## WORK TASK
Using the data beneath this instruction, retype only the lines from the one that contains "(** Decimal value" down to the one that contains "Fixpoint lower_go (before_rev", both included, exactly as they appear.

## INFORMATION
--------------------------------
(** * Quote parser: a shallow embedding of [quote_parser.py]

    The development follows the source file top to bottom:
    [normalize_price], [extract_prices_from_line], the three vendor
    strategies, [format_quote_groups], [detect_format_and_parse],
    [extract_text_from_pdf] and [process_single_pdf].

    Modelling conventions.
    - A Python [str] is a list of Unicode code points ([N]).  ASCII
      literals are written [u "..."].
    - The interpreter's Unicode tables are concrete on ASCII; what they
      say about code points from 128 upwards is a parameter
      ([unicode_ext]), so every theorem holds for whatever the
      interpreter's Unicode database contains.
    - A Python [float] is an IEEE 754 binary64 value.  Every finite
      binary64 value is an integer multiple of 2^-1074, so a finite
      float is a sign and that integer ([units]); all roundings are
      round-to-nearest, ties-to-even, computed exactly on integers.
      [sum] adds floats one by one from the left, each addition
      rounded, as the interpreter does up to version 3.11; from 3.12
      on [sum] compensates its rounding errors, which can change the
      last digit of a sum of three or more costs.
    - A Python [int] is a [Z].  [int] of a text applies the
      interpreter's limit on the number of digits, at its default of
      4300.  [str] of an [int] is total here: the program applies it to
      sums of quantities only, after it has divided a float by them,
      and that division overflows long before the limit is reached.
    - Exceptions are values of [outcome]; the [try]/[except Exception]
      blocks of the source are [catch]. *)

From Stdlib Require Import ZArith NArith List Bool String Ascii Lia Sorted
  Permutation.
Import ListNotations.

Set Implicit Arguments.

(** ** Strings *)

Definition char := N.
Definition str := list char.

(** An ASCII literal as a list of code points. *)
Definition u (s : string) : str := map N_of_ascii (list_ascii_of_string s).

Definition ch (a : ascii) : char := N_of_ascii a.

Fixpoint str_eqb (a b : str) : bool :=
  match a, b with
  | [], [] => true
  | x :: a', y :: b' => N.eqb x y && str_eqb a' b'
  | _, _ => false
  end.

Fixpoint starts_with (p s : str) : bool :=
  match p, s with
  | [], _ => true
  | x :: p', y :: s' => N.eqb x y && starts_with p' s'
  | _ :: _, [] => false
  end.

(** [needle in hay] on strings. *)
Fixpoint contains (needle hay : str) : bool :=
  starts_with needle hay ||
  match hay with
  | [] => false
  | _ :: t => contains needle t
  end.

(** [x in [s1, ..., sn]] on a list of strings. *)
Definition str_in (x : str) (l : list str) : bool := existsb (str_eqb x) l.

Fixpoint drop_while (p : char -> bool) (s : str) : str :=
  match s with
  | [] => []
  | c :: t => if p c then drop_while p t else s
  end.

(** [sep.join(parts)]. *)
Fixpoint join (sep : str) (parts : list str) : str :=
  match parts with
  | [] => []
  | [p] => p
  | p :: rest => p ++ sep ++ join sep rest
  end.

(** [s.replace(old, new)] for a non-empty [old]: non-overlapping
    occurrences, left to right. *)
Fixpoint replace_go (old new : str) (skip : nat) (s : str) : str :=
  match s with
  | [] => []
  | c :: t =>
      match skip with
      | S n => replace_go old new n t
      | O => if starts_with old s
             then new ++ replace_go old new (List.length old - 1) t
             else c :: replace_go old new 0 t
      end
  end.

Definition replace (old new s : str) : str := replace_go old new 0 s.

(** ** Exceptions *)

Inductive exn := AttributeError | ValueError | OverflowError | ZeroDivisionError.

Inductive outcome (A : Type) : Type :=
| Returns (a : A)
| Raises (e : exn).

Arguments Returns {A} a.
Arguments Raises {A} e.

Definition bind {A B} (m : outcome A) (f : A -> outcome B) : outcome B :=
  match m with
  | Returns a => f a
  | Raises e => Raises e
  end.

Notation "x <- m ;; k" := (bind m (fun x => k))
  (at level 61, m at next level, right associativity).

(** [try: body except Exception: handler] *)
Definition catch {A} (body : outcome A) (handler : A) : A :=
  match body with
  | Returns a => a
  | Raises _ => handler
  end.

(** ** Character classes *)

(** Whitespace as [str.isspace], [str.strip] and the [\s] of [re]
    understand it. *)
Definition is_space (c : char) : bool :=
  ((9 <=? c) && (c <=? 13) || (28 <=? c) && (c <=? 32) ||
   (c =? 133) || (c =? 160) || (c =? 5760) ||
   (8192 <=? c) && (c <=? 8202) || (c =? 8232) || (c =? 8233) ||
   (c =? 8239) || (c =? 8287) || (c =? 12288))%N.

Definition ascii_digit (c : char) : bool := ((48 <=? c) && (c <=? 57))%N.
Definition ascii_upper_letter (c : char) : bool := ((65 <=? c) && (c <=? 90))%N.
Definition ascii_lower_letter (c : char) : bool := ((97 <=? c) && (c <=? 122))%N.

(** What the interpreter's Unicode database says about code points
    from 128 upwards. *)
Record unicode_ext := {
  (** decimal digit value of a character of category Nd *)
  ext_decimal : char -> option Z;
  (** alphanumeric in the sense of [\w] *)
  ext_alnum : char -> bool;
  (** [str.upper] of one character, given the text before and after *)
  ext_upper : str -> char -> str -> str;
  (** [str.lower] of one character, given the text before and after *)
  ext_lower : str -> char -> str -> str;
  (** does the text character match the pattern letter under
      [re.IGNORECASE] *)
  ext_ignorecase : char -> char -> bool
}.

(** The tables that know nothing beyond ASCII. *)
Definition ascii_only : unicode_ext :=
  {| ext_decimal := fun _ => None;
     ext_alnum := fun _ => false;
     ext_upper := fun _ c _ => [c];
     ext_lower := fun _ c _ => [c];
     ext_ignorecase := fun _ _ => false |}.

Section Engine.

Variable U : unicode_ext.

(** Decimal value of a digit character ([\d], [int], [float]). *)
Definition decimal (c : char) : option Z :=
  if (c <? 128)%N
  then if ascii_digit c then Some (Z.of_N c - 48)%Z else None
  else ext_decimal U c.

Definition is_digit (c : char) : bool :=
  match decimal c with Some _ => true | None => false end.

(** [\w]: alphanumeric or underscore. *)
Definition is_word (c : char) : bool :=
  if (c <? 128)%N
  then ascii_digit c || ascii_upper_letter c || ascii_lower_letter c || (c =? 95)%N
  else ext_alnum U c.

Fixpoint upper_go (before_rev s : str) : str :=
  match s with
  | [] => []
  | c :: t =>
      (if (c <? 128)%N
       then [if ascii_lower_letter c then (c - 32)%N else c]
       else ext_upper U (rev before_rev) c t)
      ++ upper_go (c :: before_rev) t
  end.

(** [s.upper()] *)
Definition upper (s : str) : str := upper_go [] s.

Fixpoint lower_go (before_rev s : str) : str :=
  match s with
  | [] => []
  | c :: t =>
      (if (c <? 128)%N
       then [if ascii_upper_letter c then (c + 32)%N else c]
       else ext_lower U (rev before_rev) c t)
      ++ lower_go (c :: before_rev) t
  end.

(** [s.lower()] *)
Definition lower (s : str) : str := lower_go [] s.

(** [s.strip()] *)
Definition strip (s : str) : str :=
  rev (drop_while is_space (rev (drop_while is_space s))).

(** Does the text character [c] match the pattern character [p] under
    [re.IGNORECASE]?  A pattern character that is no letter matches
    itself only. *)
Definition ignorecase (p c : char) : bool :=
  if ascii_upper_letter p || ascii_lower_letter p
  then if (c <? 128)%N
       then ((if ascii_upper_letter c then c + 32 else c) =?
             (if ascii_upper_letter p then p + 32 else p))%N
       else ext_ignorecase U p c
  else (c =? p)%N.

(** ** Integers and their decimal notation *)

Definition digit_char (d : Z) : char := Z.to_N (48 + d).

Fixpoint dec_go (fuel : nat) (n : Z) (acc : str) : str :=
  match fuel with
  | O => acc
  | S f =>
      let acc' := digit_char (n mod 10) :: acc in
      if (n <? 10)%Z then acc' else dec_go f (n / 10) acc'
  end.

(** Decimal digits of a natural number, no leading zeros. *)
Definition dec (n : Z) : str := dec_go (S (Z.to_nat (Z.log2 n))) n [].

(** [str(n)] for an [int]. *)
Definition py_str (n : Z) : str :=
  if (n <? 0)%Z then ch "-" :: dec (- n) else dec n.

(** Value of a string of ASCII digits. *)
Definition digits_value (s : str) : Z :=
  fold_left (fun acc c => 10 * acc + (Z.of_N c - 48))%Z s 0%Z.

(** Whitespace that the number parsers skip at both ends. *)
Definition c_space (c : char) : bool :=
  ((9 <=? c) && (c <=? 13) || (c =? 32))%N.

Definition c_strip (s : str) : str :=
  rev (drop_while c_space (rev (drop_while c_space s))).

(** Both [int] and [float] first bring their argument to ASCII: a
    Unicode decimal digit becomes its ASCII digit, Unicode whitespace a
    blank, and the text is cut at the first other non-ASCII character,
    which becomes a question mark. *)
Fixpoint to_ascii_number (s : str) : str :=
  match s with
  | [] => []
  | c :: t =>
      if (c <? 127)%N then c :: to_ascii_number t
      else if is_space c then 32%N :: to_ascii_number t
      else match decimal c with
           | Some d => digit_char d :: to_ascii_number t
           | None => [63%N]
           end
  end.

(** Underscores are allowed between two digits only; they are removed. *)
Fixpoint drop_underscores (prev : char) (s : str) : option str :=
  match s with
  | [] => if (prev =? 95)%N then None else Some []
  | c :: t =>
      if (c =? 95)%N
      then if ascii_digit prev then drop_underscores c t else None
      else if (prev =? 95)%N && negb (ascii_digit c) then None
           else option_map (cons c) (drop_underscores c t)
  end.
--------------------------------
## SOLVED EXERCISE
(** Decimal value of a digit character ([\d], [int], [float]). *)
Definition decimal (c : char) : option Z :=
  if (c <? 128)%N
  then if ascii_digit c then Some (Z.of_N c - 48)%Z else None
  else ext_decimal U c.

Definition is_digit (c : char) : bool :=
  match decimal c with Some _ => true | None => false end.

(** [\w]: alphanumeric or underscore. *)
Definition is_word (c : char) : bool :=
  if (c <? 128)%N
  then ascii_digit c || ascii_upper_letter c || ascii_lower_letter c || (c =? 95)%N
  else ext_alnum U c.

Fixpoint upper_go (before_rev s : str) : str :=
  match s with
  | [] => []
  | c :: t =>
      (if (c <? 128)%N
       then [if ascii_lower_letter c then (c - 32)%N else c]
       else ext_upper U (rev before_rev) c t)
      ++ upper_go (c :: before_rev) t
  end.

(** [s.upper()] *)
Definition upper (s : str) : str := upper_go [] s.

Fixpoint lower_go (before_rev s : str) : str :=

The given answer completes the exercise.